Case ID: br_518/html/0684-01.html
Source: Caselaw Access Project
Author: {"author": "", "license": "Public Domain", "url": "https://static.case.law/"}
Date Created: 2024-08-24T03:29:51.129683

James Rodney LARGENT, Petitioner-Appellant, v. COMMISSIONER OF INTERNAL REVENUE, Respondent-Appellee.
    No. 12-71686.
    United States Court of Appeals, Ninth Circuit.
    Submitted May 13, 2014.
    
    Filed May 29, 2014.
    James Rodney Largent, Phoenix, AZ, pro se.
    John A. Dicicco, Acting Assistant Attorney General, Gilbert Steven Rothenberg, Esquire, Deputy Assistant Attorney General, Robert Joel Branman, I, Esquire, Joan I. Oppenheimer, U.S. Department of Justice, William J. Wilkins, Chief Counsel, Internal Revenue Service, Washington, DC, for Respondent-Appellee.
    Before: CLIFTON, BEA, and WATFORD, Circuit Judges.
    
      
       The panel unanimously concludes this case is suitable for decision without oral argument.
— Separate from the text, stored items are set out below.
(** [updatecurrentdesktop]: the number it writes to [_NET_CURRENT_DESKTOP].
    The tag set has 32 bits, so the loop ends within 32 rounds. *)
Definition updatecurrentdesktop (s : World) : option Z :=
  match mons s !! selmon s with
  | Some sm => Some (updatecurrentdesktop_loop 33 (seltagset sm) 0)
  | None => None
  end.

(** ** Screens ([updategeom]) *)

(** [XineramaScreenInfo]. *)
Record XineramaScreenInfo := mkScreenInfo {
  screen_number : Z;
  x_org : Z;
  y_org : Z;
  width : Z;
  height : Z
}.

(** The comparison of [isuniquegeom]. *)
Definition same_geom (a b : XineramaScreenInfo) : bool :=
  (x_org a =? x_org b) && (y_org a =? y_org b)
  && (width a =? width b) && (height a =? height b).

(** [isuniquegeom(unique, n, info)]: [while (n--)] looks at
    [unique[n-1]], ..., [unique[0]]; [n] never exceeds the array. *)
Fixpoint isuniquegeom (unique : list XineramaScreenInfo) (n : nat)
    (info : XineramaScreenInfo) : bool :=
  match n with
  | O => true
  | S n' =>
      match unique !! n' with
      | Some u => if same_geom u info then false else isuniquegeom unique n' info
      | None => isuniquegeom unique n' info
      end
  end.

(** The zeroed array element of [ecalloc]. *)
Definition zero_screen : XineramaScreenInfo := mkScreenInfo 0 0 0 0 0.

(** The loop of [updategeom] that keeps one screen per geometry: the array
    [unique] and the count [j]. *)
Definition unique_screens (info : list XineramaScreenInfo)
  : list XineramaScreenInfo * nat :=
  foldl (fun '(unique, j) inf =>
           if isuniquegeom unique j inf then (<[j := inf]> unique, S j)
           else (unique, j))
    (replicate (length info) zero_screen, 0%nat) info.

(** [RIGHTOF(a, b)]. *)
Definition RIGHTOF (a b : XineramaScreenInfo) : bool :=
  (y_org a >? y_org b) || ((y_org a =? y_org b) && (x_org a >? x_org b)).

(** The body of the loops of [sortscreens]: exchange [screens[i]] and
    [screens[j]] when the first is right of the second. *)
Definition sortscreens_step (i j : nat) (screens : list XineramaScreenInfo)
  : list XineramaScreenInfo :=
  match screens !! i, screens !! j with
  | Some a, Some b =>
      if RIGHTOF a b then <[j := a]> (<[i := b]> screens) else screens
  | _, _ => screens
  end.

(** [sortscreens(screens, n)]. *)
Definition sortscreens (screens : list XineramaScreenInfo) (n : nat)
  : list XineramaScreenInfo :=
  foldl (fun scr i =>
           foldl (fun scr j => sortscreens_step i j scr) scr (seq (S i) (n - S i)))
    screens (seq 0 n).

(** ** Bars *)

(** The geometry part of [struct Bar]. *)
Record Bar := mkBar {
  bar_idx : Z;
  topbar : bool;
  bar_bx : Z;
  bar_by : Z;
  bar_bw : Z;
  bar_bh : Z
}.

(** [updatebarpos(m)] for a monitor with the bar chain [bars]; [barh] is
    the global [bh].  [x_pad] and [y_pad] are 0. *)
Definition updatebarpos (barh : Z) (m : Monitor) (bars : list Bar)
  : Monitor * list Bar :=
  let y_pad := 0 in
  let x_pad := 0 in
  let m1 := set_wh (mh m) (set_wy (my m) m) in
  let bars1 :=
    map (fun b => mkBar (bar_idx b) (topbar b) (mx m1 +i x_pad)
                    (bar_by b) (ww m1 -i 2 *i x_pad) barh) bars in
  if negb (showbar m1) then
    (m1, map (fun b => mkBar (bar_idx b) (topbar b) (bar_bx b)
                         (sint (- barh) -i y_pad) (bar_bw b) (bar_bh b)) bars1)
  else
    let '(m2, num_bars) :=
      foldl (fun '(mm, n) b =>
               ((if topbar b then set_wy (my mm +i barh +i y_pad) mm else mm),
                n +i 1))
        (m1, 0) bars1 in
    let m3 := set_wh (wh m2 -i y_pad *i num_bars -i barh *i num_bars) m2 in
    (m3, map (fun b => mkBar (bar_idx b) (topbar b) (bar_bx b)
                         (if topbar b then wy m3 -i barh else wy m3 +i wh m3)
                         (bar_bw b) (bar_bh b)) bars1).

(** ** Size hints *)

(** The bits of [XSizeHints.flags] that [updatesizehints] tests. *)
Inductive SizeFlag :=
| PSize | PMinSize | PMaxSize | PResizeInc | PAspect | PBaseSize.

#[global] Instance SizeFlag_eq_dec : EqDecision SizeFlag.
Proof. solve_decision. Defined.




(** ** Looking clients up *)

(** The inner loop of [wintoclient] along the client chain. *)
Fixpoint wintoclient_chain (hp : gmap nat Client) (l : list nat) (wn : Z)
  : option nat :=
  match l with
  | [] => None
  | c :: l' =>
      match hp !! c with
      | Some k => if win k =? wn then Some c else wintoclient_chain hp l' wn
      | None => wintoclient_chain hp l' wn
      end
  end.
See Fed. R.App. P. 34(a)(2).
    
   MEMORANDUM

James Rodney Largent appeals pro se from the Tax Court’s summary judgment permitting the Commissioner of Internal Revenue (“Commissioner”) to proceed with a collection action for tax year 2005. We have jurisdiction under . 26 U.S.C. § 7482(a)(1). We review de novo, Johnston v. Comm’r, 461 F.3d 1162, 1164 (9th Cir.2006), and we affirm.

The Tax Court properly granted summary judgment because Largent failed to raise a genuine dispute of material fact as to whether the Commissioner’s determination that the collection action should proceed was unsupported. See Hansen v. United States, 7 F.3d 137, 138 (9th Cir.1993) (per curiam) (discussing summary judgment standard and explaining that a Form 4340 Certificate of Assessments and Payments is probative evidence and, in the absence of contrary evidence, shows that notices and assessments were properly made); see also 26 U.S.C. § 6330(c) (matters addressed at a hearing concerning a Notice of Intent to Levy). Contrary to Largent’s contention, his tax liability for 2005 was not discharged in bankruptcy because Largent filed his 2005 tax return less than two years before he filed his bankruptcy petition. See 11 U.S.C. § 523(a)(1)(B) (excepting from discharge a liability for an income tax if a required return was filed late and less than two years before the filing date of the petition).

Largent’s contentions that the Tax Court acted in excess of its jurisdiction and that there is no basis for his tax liability are unpersuasive.

AFFIRMED. 
      
       This disposition is not appropriate for publication and is not precedent except as provided by 9th Cir. R. 36-3.